**Problem requirements:** After counting the lines below that hold the word "strings", reply with the count and nothing else.

*** Given data

(** C30: ziplistPush adds a string at either end, whatever the history of the
    list. *)
Theorem ziplistPush_refines junk zl es s w : ziplist_wf zl es -> bytes_ok s ->
  Z.of_nat (length zl) + Z.of_nat (length s) + 18 + 4 * Z.of_nat (length es) < 2 ^ 32 ->
  exists zl' es', ziplistPush junk zl s w = Ret zl' /\ ziplist_wf zl' es' /\
    texts es' = match w with ZIPLIST_HEAD => s :: texts es | ZIPLIST_TAIL => texts es ++ [s] end.
Proof.
  intros W Hs Hbnd. pose proof (proj1 W) as R.
  assert (exists i, (i <= length es)%nat /\ insert_safe (last_raw 0 (take i es)) s (drop i es) /\
    ziplistPush junk zl s w = __ziplistInsert junk zl (ptr es i) s /\
    take i (texts es) ++ [s] ++ drop i (texts es) =
      match w with ZIPLIST_HEAD => s :: texts es | ZIPLIST_TAIL => texts es ++ [s] end) as (i & Hi & Hsafe & Hp & Ht).
  { destruct w.
    - exists 0%nat. split; [lia|]. rewrite take_0, drop_0. split; [now apply (safe_head zl)|]. done.
    - exists (length es). split; [lia|]. rewrite (drop_ge es), take_ge, take_ge, drop_ge by (unfold texts; rewrite ?length_map; lia).
      split; [done|]. split; [|done]. unfold ziplistPush, ZIPLIST_ENTRY_END.
      destruct (read_header zl es R) as (cnt & -> & _). cbn [mbind res_bind].
      rewrite (zl_length zl es R). unfold ptr. rewrite take_ge by lia. f_equal. lia. }
  pose proof (raw_new_le (last_raw 0 (take i es)) s Hs ltac:(lia)). rewrite Hp, <- Ht.
  now apply insert_refines; try lia.
Qed.

(** ** Deletion *)

Lemma delete_refines junk zl es (i : nat) num : ziplist_wf zl es -> (i < length es)%nat -> 0 <= num ->
  Z.of_nat (length zl) + 4 * Z.of_nat (length es) < 2 ^ 32 ->
  exists zl' es', __ziplistDelete junk zl (ptr es i) num = Ret zl' /\ ziplist_wf zl' es' /\
    take i es' = take i es /\ texts es' = take i (texts es) ++ drop (i + Z.to_nat num) (texts es).
Proof.
  intros [R Hh] Hi Hnum Hbnd. destruct (drop i es) as [|d rest] eqn:Ed.
  { apply (f_equal length) in Ed. rewrite length_drop in Ed. cbn in Ed. lia. }
  assert (es = take i es ++ d :: rest) as E by (now rewrite <- Ed, take_drop).
  set (xs := take i es) in *. assert (length rest <= length es)%nat by (rewrite E, length_app; cbn [length]; lia).
  rewrite E in R, Hh. destruct (delete_ok junk zl xs d rest num R Hnum ltac:(lia)) as (zl' & ys' & Hrun & HR & Hv & Hl).
  exists zl', (xs ++ ys'). split; [done|]. split; [split; [done|]|split].
  - apply head_small_app in Hh as [Hn Hx]. apply head_small_app. split; [|done]. intros Hxs. specialize (Hn Hxs).
    unfold head_small in *. intros Ht. destruct (Hl Ht) as [_ ->]. done.
  - assert (length xs = i) as Hxl by (unfold xs; rewrite length_take; lia). rewrite <- Hxl at 1. apply take_app_length.
  - rewrite texts_app. unfold texts at 3 4. rewrite firstn_map, skipn_map. fold xs. f_equal.
    rewrite <- drop_drop, Ed. apply (same_vals_texts _ _) in Hv. symmetry. exact Hv.
Qed.

(** ziplistDeleteRange removes [num] strings from [index] on, and nothing
    when there is no such index. *)
Theorem ziplistDeleteRange_refines junk zl es index num : ziplist_wf zl es -> in_s 32 index -> in_u 32 num ->
  Z.of_nat (length zl) + 4 * Z.of_nat (length es) < 2 ^ 32 ->
  exists zl' es', ziplistDeleteRange junk zl index num = Ret zl' /\ ziplist_wf zl' es' /\
    texts es' = match position es index with
                | Some i => take i (texts es) ++ drop (i + Z.to_nat num) (texts es)
                | None => texts es
                end.
Proof.
  intros W Hi Hnum Hbnd. unfold ziplistDeleteRange. rewrite (ziplistIndex_ok zl es (proj1 W)) by done.
  cbn [mbind res_bind]. unfold position. destruct (_ && _) eqn:Hc; cbn [fmap option_fmap option_map].
  - destruct (delete_refines junk zl es (Z.to_nat (if index <? 0 then Z.of_nat (length es) + index else index)) num W)
      as (zl' & es' & Hrun & HW & _ & Ht); [lia|unfold in_u in Hnum; lia|lia|]. eauto.
  - eauto.
Qed.

(** ** Merging *)

(** The merge of two lists, the second not empty, is their concatenation;
    one of the arguments becomes NULL. *)
Theorem ziplistMerge_refines junk zl1 zl2 es1 es2 : ziplist_wf zl1 es1 -> ziplist_wf zl2 es2 -> es2 <> [] ->
  Z.of_nat (length zl1) + Z.of_nat (length zl2) + 4 * Z.of_nat (length es2) < 2 ^ 32 ->
  exists zl es first second, ziplistMerge junk (Some zl1) (Some zl2) false = Ret (Some zl, first, second) /\
    ziplist_wf zl es /\ texts es = texts es1 ++ texts es2 /\
    (first = Some zl /\ second = None \/ first = None /\ second = Some zl).
Proof.
  intros [R1 H1] [R2 H2] Hne Hbnd.
  destruct (merge_ok junk zl1 zl2 es1 es2 R1 R2 Hne Hbnd) as (zl & es & first & second & Hrun & HR & Hv & Hh & Hp).
  exists zl, es, first, second. split; [done|]. split; [split; [done|]|split; [|done]].
  - unfold head_small. rewrite Hh. apply head_small_app. auto.
  - rewrite <- (same_vals_texts _ _ Hv). apply texts_app.
Qed.

(** ** Navigation and queries *)

Lemma at_index (es : list zent) (i : nat) e : es !! i = Some e -> es = take i es ++ e :: drop (S i) es.
Proof. intros H. symmetry. now apply take_drop_middle. Qed.

(** Walking over a ziplist is walking over the list: the index, counted
    from either end, the next and the previous entry. *)
Theorem ziplist_navigation zl es : ziplist_wf zl es ->
  (forall index, in_s 32 index -> ziplistIndex zl index = Ret (ptr es <$> position es index)) /\
  (forall i, (i < length es)%nat ->
     ziplistNext zl (ptr es i) = Ret (if (S i <? length es)%nat then Some (ptr es (S i)) else None)) /\
  (forall i, (i <= length es)%nat ->
     ziplistPrev zl (ptr es i) = Ret (match i with O => None | S j => Some (ptr es j) end)).
Proof.
  intros [R _]. split; [|split].
  - intros index Hi. now rewrite (ziplistIndex_ok zl es R).
  - intros i Hi. destruct (lookup_lt_is_Some_2 es i Hi) as [e He]. unfold ptr.
    rewrite (ziplistNext_ok zl es R _ e _ (at_index es i e He)), <- (take_S_r es i e He). f_equal.
    destruct (drop (S i) es) eqn:Ed; apply (f_equal length) in Ed; rewrite length_drop in Ed; cbn [length] in Ed;
      destruct (Nat.ltb_spec (S i) (length es)); (done || lia).
  - intros i Hi. unfold ptr. rewrite (ziplistPrev_ok zl es R (take i es) (drop i es)) by now rewrite take_drop.
    destruct i as [|j]; [done|]. destruct (lookup_lt_is_Some_2 es j Hi) as [e He].
    now rewrite (take_S_r es j e He), last_snoc, removelast_last.
Qed.

(** The string a value returned by ziplistGet stands for. *)
Definition shown (v : zvalue) : list Z := match v with ZStr s => s | ZInt v => decimal v end.

(** Reading, comparing and searching see the strings of the list, and the
    length is the length of the list, also when the header does not hold
    it. *)
Theorem ziplist_queries zl es : ziplist_wf zl es ->
  (forall (i : nat) (t : list Z), texts es !! i = Some t ->
     (exists v, ziplistGet zl (Some (ptr es i)) = Ret (Some v) /\ shown v = t) /\
     (forall s, ziplistCompare zl (ptr es i) s = Ret (bool_decide (t = s)))) /\
  (forall i s (skip : nat), (i <= length es)%nat ->
     ziplistFind zl (ptr es i) s (Z.of_nat skip) =
     Ret ((fun k => ptr es (i + k)) <$> find_text skip 0 s (drop i (texts es)))) /\
  (exists zl', ziplistLen zl = Ret (Z.of_nat (length es), zl') /\ ziplist_wf zl' es).
Proof.
  intros [R Hh]. split; [|split].
  - intros i t Ht. unfold texts in Ht. rewrite list_lookup_fmap in Ht.
    destruct (es !! i) as [e|] eqn:He; [|done]. injection Ht as <-. pose proof (at_index es i e He) as E. split.
    + exists (stored (e_val e)). split; [apply (ziplistGet_ok zl es R _ e _ E)|]. now destruct (e_val e).
    + intros s. apply (ziplistCompare_ok zl es R _ e _ s E).
  - intros i s skip Hi. unfold ziplistFind, ptr. pose proof (fuel_enough zl es R).
    change 0 with (Z.of_nat 0). rewrite (find_loop_ok zl es R s skip (drop i es) (length zl) (take i es) 0 None);
      [|now rewrite take_drop|rewrite length_drop; lia|now left].
    unfold texts at 2. rewrite skipn_map. fold (texts (drop i es)). f_equal. apply option_fmap_ext. intros k.
    f_equal. apply take_take_drop.
  - destruct (ziplistLen_ok zl es R) as (zl' & Hrun & HR). exists zl'. done.
Qed.

(** ziplistInsert puts the string before the entry the pointer is at. *)
Theorem ziplistInsert_refines junk zl es (i : nat) s : ziplist_wf zl es -> (i <= length es)%nat -> bytes_ok s ->
  insert_safe (last_raw 0 (take i es)) s (drop i es) ->
  Z.of_nat (length zl) + Z.of_nat (length s) + 18 + 4 * Z.of_nat (length es) < 2 ^ 32 ->
  exists zl' es', ziplistInsert junk zl (ptr es i) s = Ret zl' /\ ziplist_wf zl' es' /\
    texts es' = take i (texts es) ++ [s] ++ drop i (texts es).
Proof.
  intros W Hi Hs Hsafe Hbnd. pose proof (raw_new_le (last_raw 0 (take i es)) s Hs ltac:(lia)).
  apply insert_refines; auto; lia.
Qed.

(** C31: ziplistDelete removes the entry and leaves the pointer at the one
    after it. *)
Theorem ziplistDelete_refines junk zl es (i : nat) : ziplist_wf zl es -> (i < length es)%nat ->
  Z.of_nat (length zl) + 4 * Z.of_nat (length es) < 2 ^ 32 ->
  exists zl' es', ziplistDelete junk zl (ptr es i) = Ret (zl', ptr es' i) /\ ziplist_wf zl' es' /\
    texts es' = delete i (texts es).
Proof.
  intros W Hi Hbnd. destruct (delete_refines junk zl es i 1 W Hi ltac:(lia) Hbnd) as (zl' & es' & Hrun & HW & Hp & Ht).
  exists zl', es'. unfold ziplistDelete. rewrite Hrun. cbn [mbind res_bind]. unfold ptr. rewrite Hp.
  do 2 (split; [done|]). rewrite Ht, delete_take_drop. now rewrite Nat.add_1_r.
Qed.

(** ** Concrete lists *)

(** The strings "ab", "1024" and "ab". *)
Definition sample : list zent :=
  [mk_zent false (CStr [97; 98]); mk_zent false (CInt ZIP_INT_16B 1024); mk_zent false (CStr [97; 98])].
Definition sample_zl : list Z := block 3 [] sample.

Lemma zl_sample_wf : ziplist_wf sample_zl sample.
Proof.
  split; [|done]. apply (block_rep 3 [] sample); [done| |unfold cnt_ok; right; done|vm_compute; done].
  assert (content_ok (CStr [97; 98])) by (split_and!; [repeat constructor; done|done|reflexivity]).
  apply Forall_cons; split; [done|]. apply Forall_cons; split; [|apply Forall_cons; split; [done|constructor]].
  unfold content_ok, int_ok. cbn [e_val]. right; right; left. split; [done|]. unfold in_s. lia.
Qed.

Lemma ziplistPush_refines_witness : exists zl' es', ziplistPush 0 sample_zl [45; 49] ZIPLIST_HEAD = Ret zl' /\
  ziplist_wf zl' es' /\ texts es' = [45; 49] :: texts sample.
Proof.
  apply (ziplistPush_refines 0 sample_zl sample [45; 49] ZIPLIST_HEAD zl_sample_wf);
    [repeat constructor; done|vm_compute; done].
Defined.

Lemma ziplistInsert_refines_witness : exists zl' es',
  ziplistInsert 0 sample_zl (ptr sample 1) [99] = Ret zl' /\ ziplist_wf zl' es' /\
  texts es' = [[97; 98]; [99]; [49; 48; 50; 52]; [97; 98]].
Proof.
  apply (ziplistInsert_refines 0 sample_zl sample 1 [99] zl_sample_wf);
    [cbn; lia|repeat constructor; done|cbn; done|vm_compute; done].
Defined.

******

**Answer to this task:** 3